Collected data entries

____

(* ===== verification/Prelude.v ===== *)
(** * ForgeReplay: a verification library for the durable agent runtime

    ForgeReplay runs coding agents on top of an event-sourced store: every decision of a run
    (its phases, model calls, tool calls, approvals, budget, workspace, outcome) is an
    immutable event in a ledger, the other tables are projections that are updated in the
    same transaction, and a worker may only write while it holds the run's lease. Around
    that core stand the agent loop with its executors and model clients, and the production
    services: a PostgreSQL control plane with queues, a disposable Redis layer fed from an
    outbox, a rate limiter, and the evidence and gates of its canary release. This library
    models these parts, operation by operation, and proves what makes them correct.

    ** Parts and files

    The paths are relative to the package directory src/forge_replay of the repository. Each
    file opens with what it holds. The files build on each other in the order given here.

    Foundations.
    - [Prelude]: results, the transaction monad [tx] (a failed body carries no state: every
      body runs between BEGIN IMMEDIATE and COMMIT and is rolled back on an exception), the
      inversion lemmas of successful bodies, record updates, strings.
    - [Text], [Json]: Python's text methods on UTF-8 bytes, [canonical_json] and [json.loads].
    - [Domain] (domain.py, persistence/contracts.py): the enumerations with their values, the
      contexts, the transition predicate; the exceptions of all parts as one type [exn].
    - [Platform]: what Python's runtime provides and the model does not compute (SHA-256, the
      UUID reader, NFC, path resolution, float texts) as a class, with the one law the proofs
      use; fresh identifiers and clock readings are an [oracle] argument of each operation.
    - [Effects], [Datetime], [Decimal]: computations whose failures keep the state ([pyeff]),
      UTC datetimes as microseconds, versions as decimal texts.

    The store (persistence/store.py, class SQLiteEventStore, one definition per method).
    - [Events] (events.py), [Projection] (runtime/projection.py, runtime/checkpoint.py),
      [ToolIdentity] (runtime/tool_identity.py): payloads and envelopes, the reducer and its
      checkpoints, canonical arguments and approval fingerprints.
    - [Tables] (persistence/schema.py): one record per row, the database [db] as one finite
      map per table (the events as a list), the INSERT and UPDATE statements with the
      schema's keys, references and unique indexes as checked constraints; the tactics
      [tx_steps] (invert a committed body) and [tx_rel_tac] (prove a relation between the
      states before and after a body by walking it).
    - [Ledger] (events and blobs), [ModelCalls], [Leases] (fencing and replayable commands;
      [execute] adds the commit and the advance of the context), [Checkpoints], [Runs],
      [Tools], [Budget], [Store] (migrations and backfill; all state-changing methods as the
      constructors of [command], [exec] of a command, and the [reachable] databases).
      [Scenario]: a run from its creation to its cancellation, evaluated.

    The agent.
    - [FileSystem]: a POSIX file system, and the guard of workspace/path_guard.py on it.
    - [World], [Programs], [ProgramRel]: programs that drive the store, files, processes and
      providers; before every step others interfere, at every step the process may die. [wp]
      is their program logic, [io_rel] and [io_cost] relations and step bounds of them.
    - [FileTools] (tools/file_tools.py), [Process] (tools/process_supervisor.py), [Executors]
      (runtime/file_executor.py, runtime/shell_executor.py), [PromptSet]
      (runtime/prompt_working_set.py), [ModelClient] (runtime/model.py, ollama.py,
      openai_chat.py), [MiniAgent] (the parser of ../mini_coding_agent.py) and [Agent]
      (runtime/agent.py), which calls all of them and the store's commands.
      [AgentScenario]: an environment in which runs are evaluated.

    Release control.
    - [Rollout] (canary_cohort.py and the ladder), [Capacity] (production/capacity_gate.py,
      fault_drill.py), [Canary] (canary_release.py), [EvidenceSigning]
      (evidence_signing.py), [CanaryLifecycle] (canary_lifecycle.py): evidence, the gate, the
      manifest, and the coordinator that calls them. [CanaryScenario]: an evaluated release.

    Services over PostgreSQL and Redis.
    - [Redis]: a server as a class with the documented laws of its commands, the scripts
      [lua] that run on it, requests that may be lost, and a concrete server.
    - [RateLimit] (control_plane/rate_limit.py), [RedisRateLimit]
      (production/redis_api_rate_limit.py): the service and its token buckets.
    - [ShadowProjection], [RedisShadow], [ShadowConfig] (production/shadow_projection.py,
      redis_shadow.py, redis_shadow_reader.py, redis_fanout.py, shadow_config.py): snapshots,
      their copy in Redis, hints, and the flags that allow their use.
    - [RedisActiveIndex], [IndexCodec] (production/redis_active_index.py): the index of
      active runs.
    - [OutboxRelay] (production/outbox_relay.py): the relay and the rebuilder over ports.
    - [RunOutbox], [RunCommands] (control_plane/postgres.py, production/postgres_shadow.py):
      the outbox, the command queue, worker leases and registry, the projection source.
    - [ManagedWorker] (production/managed.py, worker_wake.py): the worker that handles the
      commands of the queue, its guard, and the loop around it.
    - [ActiveReads] (production/active_index_read.py, postgres_active_index.py,
      shadow_read.py): the reads for the user interface.
    - [ShadowScenario]: deliveries, a poll, a rebuild and reads, evaluated.

    ** Theorems

    - [LedgerSafety], [RunSafety], [Lifecycle], [Progress]: the ledger is append-only and
      dense; the runs table refines it, in every reachable database, and recovery returns the
      same projection whatever checkpoints are damaged; fencing, epochs, cancellation;
      commands that cannot fail. The last part of [Progress] records behaviours that callers
      have to avoid.
    - [ToolSafety], [ModelCallSafety], [BudgetSafety], [BlobSafety]: abstract machines that
      the store refines. No effect without an approval of the exact fingerprint, at most one
      attempt per call, one consumption per response, no budget oversubscribed, blobs intact
      within quota; opening a store is idempotent.
    - [GuardSafety], [MutationSafety], [ExecutorSafety], [AgentSafety], [AgentProperties],
      [StartSafety], [RunBound], [AgentAnomalies]: a guarded path stays in the workspace; a
      file mutation survives a crash at any step; every external action of the agent has a
      durable, approved intent before it and no process starts twice, along any run with
      crashes and interference; a run takes boundedly many steps; three failures that leave
      no trace.
    - [EvidenceSafety], [CanarySafety], [ReleaseSafety]: what a signature binds; the gate and
      the coordinator refine their specifications; nobody is served during a cooldown; the
      cohort of a percentage is its exact share.
    - [RateLimitSafety]: what the buckets admit over any period; exactly when the service
      refuses.
    - [ShadowSafety], [IndexSafety], [IndexReads]: the shadow is a versioned register and the
      index a sorted copy, over a network that loses requests. [OutboxSafety], [Pipeline],
      [Rebuild]: the relay over any ports that keep a contract, the same with PostgreSQL and
      Redis as the ports, and that a rebuild is exact. [ActiveReads]: reads return what SQL
      holds, whatever Redis answers.
    - [CommandSafety], [ManagedWorker]: a command has one owner and one outcome, a run's
      lease is exclusive and fenced, and a worker records only what happened.

    ** Choices and bounds

    Time stamps are integers (microseconds, UTC); counters and sequence numbers are Python
    ints, modelled as Z without a bound. Budget amounts and limits are ints (the code also
    accepts finite floats); other floats are binary64 ([SpecFloat]). The numbers of the Lua
    scripts are integers below 2^53, which their checks enforce, so binary64 is exact on
    them; versions travel as decimal texts. Loops whose end is not structural take fuel: the
    length of the text in parsers ([json_roundtrip] shows it to be enough); the configured
    step limits in the agent ([run_is_bounded] counts the steps of a run); MAXSYMLINKS = 40
    hops when links are followed, as in the kernel; more rounds than there are runs in a
    rebuild ([rebuild_is_exact]). The only assumption on store commands is [command_ok]: the
    generic [append_event] is used for events of the run's own session whose payload carries
    no run state, as the runtime does; event identifiers are canonical UUID texts
    ([oracle_ok]).

    Parameters with named hypotheses: the digests and HMAC, [datetime.fromisoformat], the
    float printer, the laws of the Redis server ([RedisLaws]) and of cjson ([CjsonLaws]), the
    collation of the database, the rows that concurrent transactions have locked. A statement
    of PostgreSQL reads the clock once, and UPDATE ... RETURNING returns rows in the order of
    the selected batch. [Pipeline] assumes that Redis loses no key during a poll and that
    the digests of the considered runs differ; without them the services fall back to SQL or
    to a rebuild. Texts are UTF-8: lone surrogates, which Python can hold, have no text here.
    The dynamic type checks of constructors are true of every value of the model.

    ** Not modelled

    Connections, pragmas and lock waits; the execution of DDL text; columns no method writes
    (parent runs, deadlines, session epochs, capability_grants). Durability under power loss,
    and changes of the file system between the guard's check and the use of its path. The
    HTTP exchange of model clients and the prompts a scripted model records. The PostgreSQL
    implementation of the store (persistence/postgres_store.py, the same port over another
    database), run creation and artifacts of the control plane and its HTTP routes; Redis
    readers of prompts; the wake relay and the event streams; the model gateway; workspaces
    (git) and their controller; sandbox, policy, orchestration and high availability of
    deployments; the interactive legacy agent around its parser; the command line, the
    release gate's aggregation and the evaluation code: they are glue around input and
    output, or repeat modelled logic over another interface. *)

From stdpp Require Export base tactics decidable option list numbers strings gmap fin_maps sorting.
From Stdlib Require Export ZArith Ascii.
From Stdlib Require Import Lia.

____

Work required -> For the word "when", return every line of the records that holds it.

Response box ->
    - [RateLimitSafety]: what the buckets admit over any period; exactly when the service
    hops when links are followed, as in the kernel; more rounds than there are runs in a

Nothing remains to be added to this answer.